Does the 'Extract HTML content'-node support advanced CSS selectors?

LanderC July 17, 2025, 3:25pm 1

Hello,

I’m trying to bring in data from a website using the ‘Extract HTML Content’-node.

I’m using a CSS selector that selects a data-attribute using:
.class[data-list=‘XXXX’]

This doesn’t seem to result in any data.

I’m forced to work like this as the website uses generic classes that repeat themselves multiple times.

Anyone have experience with this? Any workarounds?

jabbson July 17, 2025, 3:30pm 2

Hey @LanderC hope all is good!

Would you like to share the website and what you are trying to scrape?

LanderC July 18, 2025, 1:45pm 3

Sure Jabbson!

It’s a Dutch news website. They have a dedicated section for ‘most read’ news articles:
→ hln.be

The section with title ‘Meest gelezen’ uses generic classes found on different parts of the homepage.

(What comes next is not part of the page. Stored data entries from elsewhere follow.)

(** X15: the count spans the sleep.  A call for [n] bytes copied [len1]
    bytes and went to sleep.  When it is woken, after whatever other
    calls, it goes on with the rest of the request behind the bytes
    already copied, copies [len2 <= n - len1] bytes more, and if it
    returns a count, the count is [len1 + len2]; else the queue is
    empty again and it returns -1 (task killed) or sleeps once more. *)
Theorem consoleread_resumed
    (tr1 tr2 : list (extern * call)) (x1 x2 : extern)
    (user_dst dst n target dst' n' : Z) :
  n < 2 ^ 31 ->
  value (consoleread x1 user_dst dst n) (run tr1) = Asleep target dst' n' ->
  let len1 := Z.of_nat (length (delivered (output (consoleread x1 user_dst dst n) (run tr1)))) in
  let res := consoleread_wake x2 user_dst target dst' n' (run tr2) in
  let len2 := Z.of_nat (length (delivered res.2)) in
  target = uint n /\ n' = n - len1 /\ 0 < n' /\
  len2 <= n' /\
  (res.1.1 = Returned (len1 + len2)
   \/ (res.1.1 = Returned (-1) /\ killed x2 = true /\ pending res.1.2 = [])
   \/ (exists d'', res.1.1 = Asleep target d'' (n - len1 - len2)
        /\ killed x2 = false /\ pending res.1.2 = [])).
Proof.
  intros Hn Hsleep. cbn zeta.
  destruct (run_indices tr1) as [Hr1 Hw1].
  destruct (run_indices tr2) as [Hr2 Hw2].
  destruct (read_loop_sound x1 (Z.to_nat n) user_dst (uint n) dst n (run tr1) Hr1 Hw1)
    as [_ Hend1].
  unfold ends_properly in Hend1. cbn zeta in Hend1.
  fold (consoleread x1 user_dst dst n (run tr1)) in Hend1.
  unfold value in Hsleep.
  unfold output.
  set (len1 := Z.of_nat (length (delivered (consoleread x1 user_dst dst n (run tr1)).2))) in *.
  destruct Hend1 as (Hlen1 & Hcase1).
  assert (Hlocals : target = uint n /\ n' = n - len1 /\ 0 < n').
  { destruct Hcase1 as [Hret|[(Hret & _)|(Has & _ & Hpos & _)]];
      rewrite Hsleep in *; try discriminate.
    inversion Has. subst. repeat split. exact Hpos. }
  destruct Hlocals as (-> & -> & Hpos).
  split; [reflexivity|]. split; [reflexivity|]. split; [exact Hpos|].
  destruct (read_loop_sound x2 (Z.to_nat (n - len1)) user_dst (uint n) dst'
              (n - len1) (run tr2) Hr2 Hw2) as [_ Hend2].
  unfold ends_properly in Hend2. cbn zeta in Hend2.
  fold (consoleread_wake x2 user_dst (uint n) dst' (n - len1) (run tr2)) in Hend2.
  set (len2 := Z.of_nat (length (delivered
         (consoleread_wake x2 user_dst (uint n) dst' (n - len1) (run tr2)).2))) in *.
  destruct Hend2 as (Hlen2 & Hcase2). split; [lia|].
  destruct Hcase2 as [Hret|[Hkill|(Has & Hk & _ & Hq)]].
  - left. rewrite Hret. f_equal.
    replace (n - len1 - len2) with (n - (len1 + len2)) by lia.
    apply count_returned; lia.
  - right. left. exact Hkill.
  - right. right. eexists. split; [exact Has|]. split; assumption.
Qed.

End Resuming.

(** ** The slots *)

Section Slots.
Context {H : Headers}.




End Slots.

(** ** The queue at work *)

Section QueueAtWork.
#[local] Existing Instance usual_headers.

Lemma kill_line_erases_witness :
  (0 <= cons_e ab_uncommitted < 2 ^ 32 /\ 0 <= cons_w ab_uncommitted < 2 ^ 32) /\
  exists k : nat,
    Z.of_nat k <= uint (cons_e ab_uncommitted - cons_w ab_uncommitted) /\
    line_edit (C (chr "U")) ab_uncommitted
    = (tt, set_e (uint (cons_e ab_uncommitted - Z.of_nat k)) ab_uncommitted,
       concat (replicate k erase_seq)) /\
    (forall i, 1 <= i <= Z.of_nat k ->
       buf_get ab_uncommitted (uint (cons_e ab_uncommitted - i)) <> chr "010") /\
    (Z.of_nat k = uint (cons_e ab_uncommitted - cons_w ab_uncommitted)
     \/ buf_get ab_uncommitted (uint (cons_e ab_uncommitted - Z.of_nat k - 1))
        = chr "010").
Proof.
  assert (He : 0 <= cons_e ab_uncommitted < 2 ^ 32) by (vm_compute; split; [discriminate|reflexivity]).
  assert (Hw : 0 <= cons_w ab_uncommitted < 2 ^ 32) by (vm_compute; split; [discriminate|reflexivity]).
  split; [exact (conj He Hw)|].
  exact (kill_line_erases ab_uncommitted He Hw).
Defined.

(** Control-U on two uncommitted bytes takes both back. *)
Example kill_line_at_work :
  line_edit (C (chr "U")) ab_uncommitted
  = (tt, set_e 0 ab_uncommitted, erase_seq ++ erase_seq).
Proof. vm_compute. reflexivity. Qed.

Lemma consoleread_count_witness :
  5 < 2 ^ 31 /\
  let res := consoleread calm 0 0x1000 5 (run (typed [chr "a"; chr "b"])) in
  let len := Z.of_nat (length (delivered res.2)) in
  len <= Z.max 0 5 /\
  (res.1.1 = Returned len
   \/ (res.1.1 = Returned (-1) /\ killed calm = true /\ pending res.1.2 = [])
   \/ (res.1.1 = Asleep (uint 5) (dst_after 0x1000 (length (delivered res.2))) (5 - len)
        /\ killed calm = false /\ 0 < 5 - len /\ pending res.1.2 = [])).
Proof.
  split; [reflexivity|].
  apply (consoleread_count (typed [chr "a"; chr "b"]) calm 0 0x1000 5).
  reflexivity.
Defined.






Lemma consoleread_resumed_witness :
  (5 < 2 ^ 31 /\
   value (consoleread calm 0 0x1000 5) (run (typed [chr "a"; chr "b"]))
   = Asleep 5 0x1002 3) /\
  let len1 := Z.of_nat (length (delivered
     (output (consoleread calm 0 0x1000 5) (run (typed [chr "a"; chr "b"]))))) in
  let res := consoleread_wake calm 0 5 0x1002 3 (run ab_read_c_line) in
  let len2 := Z.of_nat (length (delivered res.2)) in
  5 = uint 5 /\ 3 = 5 - len1 /\ 0 < 3 /\
  len2 <= 3 /\
  (res.1.1 = Returned (len1 + len2)
   \/ (res.1.1 = Returned (-1) /\ killed calm = true /\ pending res.1.2 = [])
   \/ (exists d'', res.1.1 = Asleep 5 d'' (5 - len1 - len2)
        /\ killed calm = false /\ pending res.1.2 = [])).
Proof.
  split; [split; reflexivity|].
  apply (consoleread_resumed (typed [chr "a"; chr "b"]) ab_read_c_line
           calm calm 0 0x1000 5 5 0x1002 3).
  - reflexivity.
  - reflexivity.
Defined.

(** The woken call gets c and the newline and returns 4, the two bytes
    from before its sleep counted in. *)
Example resumed_at_work :
  consoleread_wake calm 0 5 0x1002 3 (run ab_read_c_line)
  = (Returned 4, set_r 4 (run ab_read_c_line),
     [copied_out 0 0x1002 (chr "c"); copied_out 0 0x1003 (chr "010")]).
Proof. vm_compute. reflexivity. Qed.

End QueueAtWork.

This CSS selector should work:
.col–secondary .fjs-sticky-container .widget__content .ankeiler__link[data-list=‘meest gelezen’]

But it doesn’t in n8n somehow.

Thx for the response!

jabbson July 18, 2025, 2:11pm 4

It appears the website have a firewall which kicks in after several attempts of getting the page. Is this something you came across already?

Forbidden - perhaps check your credentials?
Access Denied Access Denied
Your request was blocked by DPG Media's Web Application Firewall.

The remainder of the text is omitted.